*Available data*.

Fixpoint rts_timer_process_loop (now : Z) (service_woken : bool) (fuel : nat) : K bool :=
  match fuel with
  | O => no_fuel
  | S fuel' =>
      let* expired := rts_timer_queue_peek_expired now in
      match expired with
      | None => ret service_woken
      | Some i =>
          let* woken := rts_timer_process_one now i in
          rts_timer_process_loop now (service_woken || woken) fuel'
      end
  end.

(** Each timer that expires moves beyond [now] or leaves the queue, so as many
    iterations as there are timers, and the last look, are enough. *)
Definition rts_timer_manager_process_expired (now : Z) : K bool :=
  let* service_woken := rts_timer_process_loop now false (Z.to_nat (RTS_MAX_TIMERS + 1)) in
  RTS_FATAL_UNLESS rts_timer_manager_validate ;;;
  ret service_woken.
End timer_code.

(** ** The service task (kernel/timer_service.c)

    A callback is application code: [callback address argument] is what the
    function at that address does, including the tasks and interrupts that run
    before it returns. *)

Section service.
Context `{Config} (callback : Z → Z → K unit).
Definition idle_alone : kernel := final_store (rts_ready_insert (Some TIdle)) idle_waits.
Definition idle_with_sleeper : kernel := final_store (rts_delay_insert (Some (TApp 0))) idle_alone.

Lemma idle_alone_lists : lists_ok (k_heap idle_alone).
Proof.
  destruct (wp_final (rts_ready_insert (Some TIdle)) (λ _ s', lists_ok (k_heap s')) idle_waits)
    as [_ Hok]; [|exact Hok].
  eapply wp_mono; [apply rts_ready_insert_spec|].
  - apply zero_ready_ok; [done|apply zero_lists_ok|done].
  - by left.
  - by vm_compute.
  - done.
  - intros [] s' [Hok _]. exact (ro_lists _ Hok).
Qed.

Lemma idle_with_sleeper_ok : delay_ok 4294967200 idle_with_sleeper.
Proof.
  destruct (wp_final (rts_delay_insert (Some (TApp 0))) (λ _ s', delay_ok 4294967200 s' ∧
    delay_list s' = insert_by (wake_in 4294967200 idle_alone) (TApp 0) (delay_list idle_alone))
    idle_alone) as [_ [Hok _]]; [|exact Hok].
  apply delay_insert_keeps; [|by apply all_tasks_app|by vm_compute..].
  split; [apply idle_alone_lists|by intros ? ?%elem_of_nil..|constructor].
Qed.

Lemma power_plan_sleeps_until_first_deadline_witness :
  ∃ plan, rts_power_plan_compute idle_with_sleeper = Done (Some (plan, true)) idle_with_sleeper ∧
    pp_sleep_ticks plan = 9 ∧ pp_wake_tick plan = 3.
Proof.
  destruct (power_plan_sleeps_until_first_deadline 4294967200 idle_with_sleeper) as (plan&Hr&_).
  - exact idle_with_sleeper_ok.
  - split; [apply idle_with_sleeper_ok|by intros ? ?%elem_of_nil..|constructor].
  - by vm_compute.
  - by vm_compute.
  - by vm_compute.
  - exists plan. assert (pp_sleep_ticks plan = 9 ∧ pp_wake_tick plan = 3) as [E1 E2].
    { vm_compute in Hr. injection Hr as <-. split; reflexivity. }
    rewrite E1 in Hr. split; [exact Hr|split; [exact E1|exact E2]].
Defined.
End witnesses.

*Action item*. Reproduce the data shown above with every line intact.

*Task response*.
Fixpoint rts_timer_process_loop (now : Z) (service_woken : bool) (fuel : nat) : K bool :=
  match fuel with
  | O => no_fuel
  | S fuel' =>
      let* expired := rts_timer_queue_peek_expired now in
      match expired with
      | None => ret service_woken
      | Some i =>
          let* woken := rts_timer_process_one now i in
          rts_timer_process_loop now (service_woken || woken) fuel'
      end
  end.

(** Each timer that expires moves beyond [now] or leaves the queue, so as many
    iterations as there are timers, and the last look, are enough. *)
Definition rts_timer_manager_process_expired (now : Z) : K bool :=
  let* service_woken := rts_timer_process_loop now false (Z.to_nat (RTS_MAX_TIMERS + 1)) in
  RTS_FATAL_UNLESS rts_timer_manager_validate ;;;
  ret service_woken.
End timer_code.

(** ** The service task (kernel/timer_service.c)

    A callback is application code: [callback address argument] is what the
    function at that address does, including the tasks and interrupts that run
    before it returns. *)

Section service.
Context `{Config} (callback : Z → Z → K unit).
Definition idle_alone : kernel := final_store (rts_ready_insert (Some TIdle)) idle_waits.
Definition idle_with_sleeper : kernel := final_store (rts_delay_insert (Some (TApp 0))) idle_alone.

Lemma idle_alone_lists : lists_ok (k_heap idle_alone).
Proof.
  destruct (wp_final (rts_ready_insert (Some TIdle)) (λ _ s', lists_ok (k_heap s')) idle_waits)
    as [_ Hok]; [|exact Hok].
  eapply wp_mono; [apply rts_ready_insert_spec|].
  - apply zero_ready_ok; [done|apply zero_lists_ok|done].
  - by left.
  - by vm_compute.
  - done.
  - intros [] s' [Hok _]. exact (ro_lists _ Hok).
Qed.

Lemma idle_with_sleeper_ok : delay_ok 4294967200 idle_with_sleeper.
Proof.
  destruct (wp_final (rts_delay_insert (Some (TApp 0))) (λ _ s', delay_ok 4294967200 s' ∧
    delay_list s' = insert_by (wake_in 4294967200 idle_alone) (TApp 0) (delay_list idle_alone))
    idle_alone) as [_ [Hok _]]; [|exact Hok].
  apply delay_insert_keeps; [|by apply all_tasks_app|by vm_compute..].
  split; [apply idle_alone_lists|by intros ? ?%elem_of_nil..|constructor].
Qed.

Lemma power_plan_sleeps_until_first_deadline_witness :
  ∃ plan, rts_power_plan_compute idle_with_sleeper = Done (Some (plan, true)) idle_with_sleeper ∧
    pp_sleep_ticks plan = 9 ∧ pp_wake_tick plan = 3.
Proof.
  destruct (power_plan_sleeps_until_first_deadline 4294967200 idle_with_sleeper) as (plan&Hr&_).
  - exact idle_with_sleeper_ok.
  - split; [apply idle_with_sleeper_ok|by intros ? ?%elem_of_nil..|constructor].
  - by vm_compute.
  - by vm_compute.
  - by vm_compute.
  - exists plan. assert (pp_sleep_ticks plan = 9 ∧ pp_wake_tick plan = 3) as [E1 E2].
    { vm_compute in Hr. injection Hr as <-. split; reflexivity. }
    rewrite E1 in Hr. split; [exact Hr|split; [exact E1|exact E2]].
Defined.
End witnesses.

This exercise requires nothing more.